Interviews are most useful when they bring out the best in candidates
Most people who work in engineering have heard (or experienced) horror stories of entitled, arrogant engineering interviewers trying to trip up interviewees and then belittling them when they make mistakes. Fortunately, Groupon’s recruiting staff is very aware of this problem, and has taken deliberate steps to make our interview process more effective.
Before giving any interviews to candidates, Groupon engineers are required to participate in thorough, thoughtful interviewing trainings. One element of the training that particularly impressed me was the focus on making sure a candidate feels comfortable during the interview. This should be obvious, but it turns out that most interviewers don’t think about this unless specifically prompted to.
This idea, in my opinion, is based on the premise that tech interviews are unfortunately a bit inherently flawed. Tech interviews test candidates on their technical abilities in an environment in which they’ll never actually work: that is, with an employee over their shoulder, watching them code, and all the while deciding whether or not they deserve a job at the company. Not many people perform at their best in that environment! And those that do aren’t necessarily the most qualified developers: being able to write code while someone watches and evaluates you is a very different skill set from being able to write code that meets a team’s and company’s needs on a daily basis.
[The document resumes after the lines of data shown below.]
(** A count that covers the matching quotes returns all of them: the array
    is a rearrangement of the matching quotes of the corpus, each once. *)
Theorem matchers_return_all_matching (unicodeLower : jsstring → jsstring)
    (random : nat → Fraction) (quotesData : list Quote.t)
    (maxLength minLength : option Z) (filter1 filter2 : option (list jsstring))
    (count : Z) (quotes : list (option Quote.t)) :
  (getQuotes unicodeLower random quotesData maxLength minLength filter1 count
             filter2 = Return (Array quotes) →
   let matching := List.filter
                     (getQuotes_matches unicodeLower maxLength minLength
                                        filter1 filter2) quotesData in
   (Z.of_nat (length matching) ≤ count)%Z →
   quotes ≡ₚ Some <$> matching)
  ∧ (searchQuotes unicodeLower random quotesData maxLength minLength filter1
                  count filter2 = Return (Array quotes) →
     let matching := List.filter
                       (searchQuotes_matches unicodeLower maxLength minLength
                                             filter1 filter2) quotesData in
     (Z.of_nat (length matching) ≤ count)%Z →
     quotes ≡ₚ Some <$> matching).
Proof.
  split.
  - intros H matching Hc. apply getQuotes_Return in H as [_ H].
    symmetry in H. apply outcome_Array in H as [_ ->].
    by apply drawQuotes_all.
  - intros H matching Hc. apply searchQuotes_Return in H as [_ H].
    symmetry in H. apply outcome_Array in H as [_ ->].
    by apply drawQuotes_all.
Qed.

Lemma matchers_return_all_matching_witness :
  [Some Sample.twain; Some Sample.hooks]
  ≡ₚ Some <$> List.filter
                (getQuotes_matches Sample.noTables None None None
                   (Some [str "Mark Twain"; str "Bell Hooks"]))
                Sample.corpus.
Proof.
  apply (proj1 (matchers_return_all_matching Sample.noTables Sample.draws
                  Sample.corpus None None None
                  (Some [str "Mark Twain"; str "Bell Hooks"]) 50
                  [Some Sample.twain; Some Sample.hooks])).
  - vm_compute. reflexivity.
  - vm_compute. discriminate.
Defined.

(* ===================================================================== *)
(** * When the matchers throw *)
(* ===================================================================== *)

Lemma filter_throws_iff {A} (p : A → Completion bool) (l : list A) :
  (∃ e, Arr.filter p l = Throw e) ↔ ∃ x e, x ∈ l ∧ p x = Throw e.
Proof.
  split.
  - intros [e H]. apply filter_Throw in H as (x & Hx & Hp). eauto.
  - intros (x & e & Hx & Hp).
    destruct (Arr.filter p l) as [kept|e'] eqn:Hf; [|eauto].
    apply filter_Return in Hf as [Hret _].
    destruct (Hret x Hx) as [b Hb]. congruence.
Qed.

Lemma some_throws_iff {A} (p : A → Completion bool) (l : list A) :
  (∃ e, Arr.some p l = Throw e) ↔
  ∃ pre a post e,
    l = pre ++ a :: post ∧ p a = Throw e ∧ ∀ b, b ∈ pre → p b ≠ Return true.
Proof.
  induction l as [|x l IH]; simpl.
  - split; [intros [e H]; discriminate|].
    intros (pre & a & post & e & H & _). by destruct pre.
  - destruct (p x) as [[]|e] eqn:Hx; creduce.
    + split; [intros [e H]; discriminate|].
      intros (pre & a & post & e & H & Ha & Hpre).
      destruct pre as [|b pre]; simpl in H; injection H as ? ?; subst;
        [congruence|].
      exfalso. eapply Hpre; [left | done].
    + rewrite IH. split.
      * intros (pre & a & post & e & -> & Ha & Hpre).
        exists (x :: pre), a, post, e. split; [done|]. split; [done|].
        intros b Hb. inversion Hb; subst; [congruence | by apply Hpre].
      * intros (pre & a & post & e & H & Ha & Hpre).
        destruct pre as [|b pre]; simpl in H; injection H as ? ?; subst;
          [congruence|].
        exists pre, a, post, e. split; [done|]. split; [done|].
        intros c Hc. apply Hpre. by right.
    + split; [|by eauto]. intros _.
      exists [], x, l, e. split; [done|]. split; [done|].
      intros b Hb. inversion Hb.
Qed.

Lemma wellFormed_false unicodeLower (s : jsstring) :
  wellFormed s = false ↔ ∃ e, normalizeAuthorName unicodeLower s = Throw e.
Proof.
  unfold wellFormed, normalizeAuthorName.
  destruct (decodeURIComponent s) as [d|e]; creduce.
  - split; [discriminate | intros [e H]; discriminate].
  - split; eauto.
Qed.

(** [hasMatchingAuthor] throws exactly when an array of authors is passed
    and either the author of the quote has a malformed escape or a requested
    author with a malformed escape comes before every requested author that
    matches. *)
Theorem hasMatchingAuthor_throws_iff (unicodeLower : jsstring → jsstring)
    (quote : Quote.t) (authors : option (list jsstring)) :
  (∃ e, hasMatchingAuthor unicodeLower quote authors = Throw e) ↔
  ∃ requested,
    authors = Some requested
    ∧ (wellFormed (Quote.author quote) = false
       ∨ ∃ pre author post,
           requested = pre ++ author :: post
           ∧ wellFormed author = false
           ∧ ∀ b, b ∈ pre →
                  normalizeAuthorName unicodeLower b
                  ≠ normalizeAuthorName unicodeLower (Quote.author quote)).
Proof.
  destruct authors as [requested|]; simpl.
  2: { split; [intros [e H]; discriminate | intros (r & H & _); discriminate]. }
  destruct (normalizeAuthorName unicodeLower (Quote.author quote))
    as [qa|e] eqn:Hqa; creduce.
  - rewrite some_throws_iff. split.
    + intros (pre & a & post & e & -> & Ha & Hpre).
      exists (pre ++ a :: post). split; [done|]. right.
      exists pre, a, post. split; [done|]. split.
      * apply (wellFormed_false unicodeLower).
        destruct (normalizeAuthorName unicodeLower a) as [n|e'];
          creduce; [done | eauto].
      * intros b Hb Heq. apply (Hpre b Hb). rewrite Heq. creduce.
        by rewrite bool_decide_eq_true_2.
    + intros (r & [= <-] & [Hq | (pre & a & post & -> & Ha & Hpre)]).
      { apply (wellFormed_false unicodeLower) in Hq as [e He]. congruence. }
      apply (wellFormed_false unicodeLower) in Ha as [e He].
      exists pre, a, post, e. split; [done|]. split.
      * rewrite He. by creduce.
      * intros b Hb Hp. apply (Hpre b Hb).
        destruct (normalizeAuthorName unicodeLower b) as [n|e'];
          creduce; [|done].
        injection Hp as Hp. apply bool_decide_eq_true in Hp. by subst.
  - split; [|by eauto]. intros _. exists requested. split; [done|]. left.
    apply (wellFormed_false unicodeLower). eauto.
Qed.

Lemma hasMatchingAuthor_throws_iff_witness :
  ∃ e, hasMatchingAuthor Sample.noTables Sample.wilde
                         (Some [str "Mark Twain"; str "%zz"; str "Oscar Wilde"])
       = Throw e.
Proof.
  apply (proj2 (hasMatchingAuthor_throws_iff Sample.noTables Sample.wilde
                  (Some [str "Mark Twain"; str "%zz"; str "Oscar Wilde"]))).
  exists [str "Mark Twain"; str "%zz"; str "Oscar Wilde"].
  split; [reflexivity|]. right.
  exists [str "Mark Twain"], (str "%zz"), [str "Oscar Wilde"].
  split; [reflexivity|]. split; [reflexivity|].
  intros b Hb. apply list_elem_of_singleton in Hb. subst b.
  vm_compute. discriminate.
Defined.

(** [getQuotes] throws exactly when its author predicate throws on some
    quote of the corpus, and [searchQuotes] when its partial author
    predicate does: whether a call throws does not depend on the tag
    filter, the length bounds, the count or the draws, because the author
    filter runs first and over the whole corpus. *)
Theorem matchers_throw_iff (unicodeLower : jsstring → jsstring)
    (random : nat → Fraction) (quotesData : list Quote.t)
    (maxLength minLength : option Z) (filter1 : option (list jsstring))
    (count : Z) (filter2 : option (list jsstring)) :
  ((∃ e, getQuotes unicodeLower random quotesData maxLength minLength filter1
                   count filter2 = Throw e)
   ↔ ∃ q e, q ∈ quotesData
            ∧ hasMatchingAuthor unicodeLower q filter2 = Throw e)
  ∧ ((∃ e, searchQuotes unicodeLower random quotesData maxLength minLength
                        filter1 count filter2 = Throw e)
     ↔ ∃ q e, q ∈ quotesData
              ∧ hasPartialAuthorMatch unicodeLower q filter2 = Throw e).
Proof.
  split; split.
  - intros [e H]. unfold getQuotes in H.
    destruct (getQuotes_candidates _ _ _ _ _ _) as [c|e'] eqn:Hc.
    { creduce. by destruct c. }
    apply getQuotes_candidates_Throw in Hc as (q & Hq & Hp). eauto.
  - intros (q & e & Hq & Hp).
    destruct (getQuotes unicodeLower random quotesData maxLength minLength
                        filter1 count filter2) as [r|e'] eqn:Hg; [|eauto].
    apply getQuotes_Return in Hg as [Hret _].
    destruct (Hret q Hq) as [b Hb]. congruence.
  - intros [e H]. rewrite searchQuotes_unfold in H.
    destruct (given filter2) eqn:Hg; [|done].
    destruct (Arr.filter _ quotesData) as [kept|e'] eqn:Hf; [done|].
    apply filter_Throw in Hf as (q & Hq & Hp). eauto.
  - intros (q & e & Hq & Hp).
    destruct (searchQuotes unicodeLower random quotesData maxLength minLength
                           filter1 count filter2) as [r|e'] eqn:Hg; [|eauto].
    apply searchQuotes_Return in Hg as [Hret _].
    destruct (Hret q Hq) as [b Hb]. congruence.
Qed.

(** Without an author filter nothing is decoded: [getQuotes] with
    [authors = null], and [searchQuotes] with [authorTerms] [null] or empty,
    return for every corpus, whatever its author names. *)
Theorem matchers_without_author_filter_return
    (unicodeLower : jsstring → jsstring) (random : nat → Fraction)
    (quotesData : list Quote.t) (maxLength minLength : option Z)
    (filter1 : option (list jsstring)) (count : Z) :
  (∃ result, getQuotes unicodeLower random quotesData maxLength minLength
                       filter1 count None = Return result)
  ∧ (∃ result, searchQuotes unicodeLower random quotesData maxLength
                            minLength filter1 count None = Return result)
  ∧ (∃ result, searchQuotes unicodeLower random quotesData maxLength
                            minLength filter1 count (Some [])
               = Return result).
Proof.
  split; [|split]; eexists.
  - apply getQuotes_returns. intros q _. by exists true.
  - apply searchQuotes_returns. intros q _. by exists true.
  - apply searchQuotes_returns. intros q _. by exists true.
Qed.

Lemma Decode_plain (s : jsstring) : 37%N ∉ s → URI.Decode s = Return s.
Proof.
  induction s as [|c s IH]; intros Hs; [done|].
  apply not_elem_of_cons in Hs as [Hc Hs]. simpl.
  destruct (N.eqb_spec c 37) as [->|_]; [done|].
  rewrite (IH Hs). by creduce.
Qed.

Lemma wellFormed_plain (s : jsstring) : 37%N ∉ s → wellFormed s = true.
Proof.
  intros Hs. unfold wellFormed, decodeURIComponent.
  by rewrite Decode_plain.
Qed.

(** Author names without a percent sign cannot make the matchers throw: when
    neither an author of the corpus nor a requested author or search term
    contains ["%"], [getQuotes] and [searchQuotes] return. *)
Theorem matchers_return_on_plain_names (unicodeLower : jsstring → jsstring)
    (random : nat → Fraction) (quotesData : list Quote.t)
    (maxLength minLength : option Z) (filter1 : option (list jsstring))
    (count : Z) (filter2 : option (list jsstring)) :
  (∀ q, q ∈ quotesData → 37%N ∉ Quote.author q) →
  (∀ a, a ∈ listed filter2 → 37%N ∉ a) →
  (∃ result, getQuotes unicodeLower random quotesData maxLength minLength
                       filter1 count filter2 = Return result)
  ∧ (∃ result, searchQuotes unicodeLower random quotesData maxLength
                            minLength filter1 count filter2 = Return result).
Proof.
  intros Hcorpus Hreq.
  assert (forallb wellFormed (listed filter2) = true) as Hwf.
  { apply forallb_forall. intros a Ha.
    apply wellFormed_plain, Hreq. by apply list_elem_of_In. }
  split; eexists.
  - apply getQuotes_returns. intros q Hq.
    apply hasMatchingAuthor_returns; [|done].
    by apply wellFormed_plain, Hcorpus.
  - apply searchQuotes_returns. intros q Hq.
    apply hasPartialAuthorMatch_returns; [|done].
    by apply wellFormed_plain, Hcorpus.
Qed.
So the culture of interviewing at Groupon was focused on ensuring that a candidate feels at home during a technical interview. I often would tell candidates to treat me as a coworker while coding on a problem – that is, to talk through their thought process verbally, to ask me questions to the extent that I can answer them, to Google things when it makes sense to, etc. The result is that I was able to get a sense of what it would be like to actually work with the candidate day-to-day, which is far more useful interview feedback than whether they can uncover traps I’ve laid for them while I berate their coding ability.
Software development is about so, so much more than writing code
I think that learning this lesson was necessitated by the fact of working at a huge, international corporation. I’ve observed that the most successful developers at Groupon – and by successful, I mean those who are first to be promoted, are granted the most autonomy, and tend to have the most influence over significant engineering-related decisions – are those who understand the anatomy of a large company. They are those who understand that interpersonal/-departmental interactions don’t function in the same deterministic, “tidy” way that code does.
The challenge is that it is in the nature of software engineering to encourage engineers (or at least, junior engineers) to think about problem-solving in a very specific, narrow way: I’m given a task, and I have specific tools with which I can complete it. But being successful at a large company like Groupon requires also working with people, not just code.
With teams distributed around the world that each have their own viewpoints and codebases and timezones and concerns, being a successful software engineer thus requires that you learn additional tools. Among others, these include:
- building consensus
- demonstrating empathy for other individuals’ and teams’ concerns (which makes consensus-building much easier)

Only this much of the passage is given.